By David Brough
Silver prices sank on Feb. 2 after hitting a near 8-year high the previous session driven by a frenzy of buying by retail investors after calls to buy the metal on social media.
Silver jumped to $30.03 per ounce, its highest since February 2013, on Feb. 1. In late trade on Feb. 2, silver was down 7 percent to $26.57 per ounce.
Small-scale traders, swapping tips in social media chatrooms, piled into silver mining stocks and exchange-traded funds (ETF) backed by physical silver bars late last week and on Feb. 1, switching their attention away from GameStop and other stocks.
This follows frenzied activity in GameStop, when the smaller retail traders put the squeeze on big hedge funds that had shorted the troubled business.

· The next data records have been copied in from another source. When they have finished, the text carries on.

Section influence_map.
Context {E : Engine}.
(** [CCircuitAI::GetWeaponDef]: the range and area of effect of a weapon definition. *)
Context (weapon : Z → option (float * float)).

(** [CInfluenceMap::CInfluenceMap] and [ReadConfig], with the terrain manager's sizes and the
    configuration value [defence.infl_rad]. *)
Definition base_data (n : Z) : SInfluenceData :=
  let v := replicate (Z.to_nat n) INFL_BASE in MkInflData v v v v.
Definition new_CInfluenceMap (ConvertStoP SectorXSize SectorZSize : Z) (infl_rad : float)
    : CInfluenceMap :=
  let squareSize := ConvertStoP * 4 in
  let width := Z.quot SectorXSize 4 in
  let height := Z.quot SectorZSize 4 in
  let mapSize := width * height in
  MkInfluenceMap squareSize width height mapSize (Mem (base_data mapSize) (base_data mapSize)) Data0
    (Data1, EnemyL) (Data1, AllyL) (Data1, AllyDefendL) (Data1, InfluenceL) false
    (Data0, EnemyL) (Data0, AllyL) (Data0, AllyDefendL) (Data0, InfluenceL) infl_rad.

Definition EnqueueUpdate (m : CInfluenceMap) : CInfluenceMap := set_updating m true.

(** ** Queries *)

Definition infl_at (m : CInfluenceMap) (p : iptr) (pos : AIFloat3) : option float :=
  '(x, z) ← PosToXZ (squareSize m) pos;
  v ← load (mem m) p (z * width m + x);
  Some (fsub v INFL_BASE).
Definition GetEnemyInflAt m := infl_at m (enemyInfl m).
Definition GetAllyInflAt m := infl_at m (allyInfl m).
Definition GetAllyDefendInflAt m := infl_at m (allyDefendInfl m).
Definition GetInfluenceAt m := infl_at m (influence m).

(** [int(pos.z / squareSize) * width + int(pos.x / squareSize)], divided as [float]. *)
Definition Pos2Index (m : CInfluenceMap) (pos : AIFloat3) : option Z :=
  z ← f_to_int (fdiv (pz pos) (f_of_Z (squareSize m)));
  x ← f_to_int (fdiv (px pos) (f_of_Z (squareSize m)));
  Some (z * width m + x).

(** ** Drawing *)

Definition GetUnitRange (m : CInfluenceMap) (u : CAllyUnit) : option Z :=
  let cdef := u_cdef u in
  if IsRoleComm cdef then
    w ← zfor 1 3 (λ num s,
          id ← f_to_int (u_weapon_id u num);
          if id <? 0 then Some s
          else w ← weapon id; Some (if fltb s.1 w.1 then w else s)) (f0, f0);
    r ← f_to_int (fadd (fmul w.1 (u_range_mult u)) (fdiv w.2 (f_of_Z 2)));
    q ← idiv r (squareSize m);
    Some (q * 4 + 1)
  else
    r ← GetMaxRange_any cdef;
    t ← GetThreatRange cdef THREAT_LAND;
    if fgtb r (f_of_Z 1000) then Some (Z.quot t 2) else Some t.

(** The common loop: [val * (1.0f - 1.0f * sqrtf(lenSq) / range)] at every sector of the circle. *)
Definition infl_circle (m : CInfluenceMap) (posx posz range : Z)
    (paint : imem → Z → Z → option imem) : option imem :=
  let rangeSq := SQUARE range in
  box_for (width m) (height m) posx posz range (λ z x mem,
    let dzSq := SQUARE (posz - z) in
    let dxSq := SQUARE (posx - x) in
    let lenSq := dxSq + dzSq in
    if lenSq >? rangeSq then Some mem
    else
      let index := z * width m + x in
      paint mem index lenSq) (mem m).

Definition AddMobileArmed (m : CInfluenceMap) (u : CAllyUnit) : option CInfluenceMap :=
  '(posx, posz) ← PosToXZ (squareSize m) (u_pos u);
  let val := power (u_cdef u) in
  range ← GetUnitRange m u;
  mem' ← infl_circle m posx posz range (λ mem index lenSq,
    let infl := heat_at f1 val lenSq range in
    add_at mem (drawAllyInfl m) index infl);
  Some (set_mem m mem').

Definition AddStaticArmed (m : CInfluenceMap) (u : CAllyUnit) : option CInfluenceMap :=
  '(posx, posz) ← PosToXZ (squareSize m) (u_pos u);
  let val := power (u_cdef u) in
  t ← GetThreatRange (u_cdef u) THREAT_LAND;
  let range := Z.quot t 2 in
  mem' ← infl_circle m posx posz range (λ mem index lenSq,
    let infl := heat_at f1 val lenSq range in
    mem ← add_at mem (drawAllyInfl m) index infl;
    add_at mem (drawAllyDefendInfl m) index infl);
  Some (set_mem m mem').

Definition unarmed_range (m : CInfluenceMap) : option Z :=
  f_to_int (fdiv (fmul (f_of_Z (DEFAULT_SLACK * 4)) (defRadius m)) (f_of_Z (squareSize m))).

Definition AddUnarmed (m : CInfluenceMap) (u : CAllyUnit) : option CInfluenceMap :=
  '(posx, posz) ← PosToXZ (squareSize m) (u_pos u);
  let val := f_of_Z 2 in
  range ← unarmed_range m;
  mem' ← infl_circle m posx posz range (λ mem index lenSq,
    let infl := heat_at f1 val lenSq range in
    add_at mem (drawAllyDefendInfl m) index infl);
  Some (set_mem m mem').

Definition enemy_range (e : SEnemyData) : option Z :=
  r ← GetRange e THREAT_LAND;
  match e_cdef e with
  | None => Some r
  | Some cdef => if IsMobile cdef then Some r else Some (Z.quot r 2)
  end.
Lemma elem_of_drop_in {A} (x : A) n l : x ∈ drop n l → x ∈ l.
Proof. intros Hx. rewrite <-(take_drop n l). apply elem_of_app. by right. Qed.

(** What one pass of the loop does. *)
Definition step_effect (em em' : CEnemyManager) (h h' : store) (a : addr) (u : CEnemyUnit) : Prop :=
  zlen (enemyUpdates em') - enemyIterator em' = zlen (enemyUpdates em) - enemyIterator em - 1 ∧
  reg_ok em' h' ∧
  (∀ b, b ≠ a → h' !! b = h !! b) ∧
  (∀ b, b ∈ unvisited em' → b ∈ unvisited em ∧ b ≠ a) ∧
  (enemyUpdates em' = enemyUpdates em ∧ enemyIterator em' = enemyIterator em + 1 ∧ IsDead (data u) = false ∧ is_Some (h' !! a) ∨
   IsDead (data u) = true ∧ enemyUpdates em ≡ₚ a :: enemyUpdates em' ∧ enemyIterator em' = enemyIterator em ∧ h' !! a = None ∧
   take (Z.to_nat (enemyIterator em)) (enemyUpdates em') = take (Z.to_nat (enemyIterator em)) (enemyUpdates em)) ∧
  (∀ id, enemyUnits em !! id = None → enemyUnits em' !! id = None) ∧
  (enemyGarbage em' = enemyGarbage em ∨
   enemyGarbage em' = enemyGarbage em ++ [e_id (data u)] ∧ enemyUnits em' !! e_id (data u) = None).

Lemma visit_next em h a u u' gb us :
  reg_ok em h → 0 <= enemyIterator em → (enemyUpdates em).[enemyIterator em] = Some a → h !! a = Some u → IsDead (data u) = false →
  (∀ id, enemyUnits em !! id = None → us !! id = None) →
  (gb = enemyGarbage em ∨ gb = enemyGarbage em ++ [e_id (data u)] ∧ us !! e_id (data u) = None) →
  step_effect em (set_registry em us (enemyUpdates em) (enemyIterator em + 1) gb) h (assign h a u') a u.
Proof.
  intros [Hl Hnd _] Hit Ha Hu Hd Hus Hgb. unfold zget in Ha. rewrite decide_True in Ha by done.
  split; [simpl; lia|]. split; [|split; [|split; [|split; [left; split_and!; try done; unfold assign; rewrite lookup_insert_eq; eauto|split; [done|done]]]]].
  - constructor; simpl; [|done|lia]. intros b Hb. unfold assign.
    destruct (decide (b = a)) as [->|]; [rewrite lookup_insert_eq; eauto|rewrite lookup_insert_ne by done; by apply Hl].
  - intros b Hb. by apply lookup_insert_ne.
  - intros b. unfold unvisited. simpl. replace (Z.to_nat (enemyIterator em + 1)) with (S (Z.to_nat (enemyIterator em))) by lia.
    intros Hb. rewrite (drop_S _ a) by done. split; [by right|]. intros ->.
    rewrite <-(take_drop_middle _ _ _ Ha) in Hnd. apply NoDup_app in Hnd as (_ & _ & Hnd).
    by apply NoDup_cons in Hnd as [? _].
Qed.

Lemma GarbageEnemy_effect em h a u :
  reg_ok em h → (enemyUpdates em).[enemyIterator em] = Some a → h !! a = Some u → IsDead (data u) = false →
  ∃ em' h', GarbageEnemy em h a = Some (em', h') ∧ step_effect em em' h h' a u.
Proof.
  intros Hr Ha Hu Hd. unfold GarbageEnemy, UnregisterEnemyUnit, deref. rewrite Hu. simpl.
  do 2 eexists. split; [done|]. apply (visit_next em h a u); [done|apply Hr|done..| |].
  - intros id. rewrite lookup_delete_None. auto.
  - right. split; [done|]. apply lookup_delete_eq.
Qed.

Lemma DeleteEnemyUnit_effect em h a u :
  reg_ok em h → (enemyUpdates em).[enemyIterator em] = Some a → h !! a = Some u → IsDead (data u) = true →
  ∃ em' h', DeleteEnemyUnit em h a = Some (em', h') ∧ step_effect em em' h h' a u.
Proof.
  intros [Hl Hnd Hit] Ha Hu Hdead. unfold DeleteEnemyUnit.
  pose proof (zget_Some_bound _ _ _ Ha) as Hb. unfold zget in Ha. rewrite decide_True in Ha by done.
  destruct (last (enemyUpdates em)) as [b|] eqn:Hlast.
  2:{ apply last_None in Hlast. rewrite Hlast in Hb. unfold zlen in Hb. simpl in Hb. lia. }
  simpl. rewrite zset_Some by done. simpl.
  destruct (swap_back_perm _ _ _ _ Ha Hlast) as (Hp & Hsub & Hlen & Htk). rewrite length_insert.
  set (l' := take _ _) in *. do 2 eexists. split; [done|].
  assert (a ∉ l') as Hna.
  { rewrite Hp in Hnd. by apply NoDup_cons in Hnd as [? _]. }
  split; [simpl; unfold zlen in *; rewrite Hlen; lia|].
  split; [|split; [|split; [|split; [right; split_and!; [done..|apply lookup_delete_eq|exact Htk]|split; [done|by left]]]]].
  - constructor; simpl; [| |done].
    + intros c Hc. rewrite lookup_delete_ne by (intros ->; done). apply Hl. rewrite Hp. by right.
    + rewrite Hp in Hnd. by apply NoDup_cons in Hnd as [_ ?].
  - intros c Hc. by apply lookup_delete_ne.
  - intros c. unfold unvisited. simpl. intros Hc. split; [by apply Hsub|].
    intros ->. apply Hna. by eapply elem_of_drop_in.
Qed.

“There is a strong chance the next phase of the bull market is already under way, having been triggered by what appears to be new interest in silver investment, stimulated like GameStop in the equities markets by social media getting behind it,” wrote Lawrie Williams, precious metals commentator with bullion dealer Sharps Pixley.
The rally in silver prices since last year has complicated sourcing decisions by jewellers, increasing the need to hedge their positions and has impacted on the relationship between gold and silver prices.
The gold:silver price ratio fell below 70 for the first time in three years, as gold failed to keep pace with silver.
Silver prices jumped almost 50 percent in 2020, while gold rose by a quarter.
The disconnection between gold and silver suggests that the silver rally could be short-lived, some analysts said.
However, Jeff Christian of New York-based consultancy CPM Group, said the market fundamentals of silver were bullish due to tight supplies and growing industrial demand.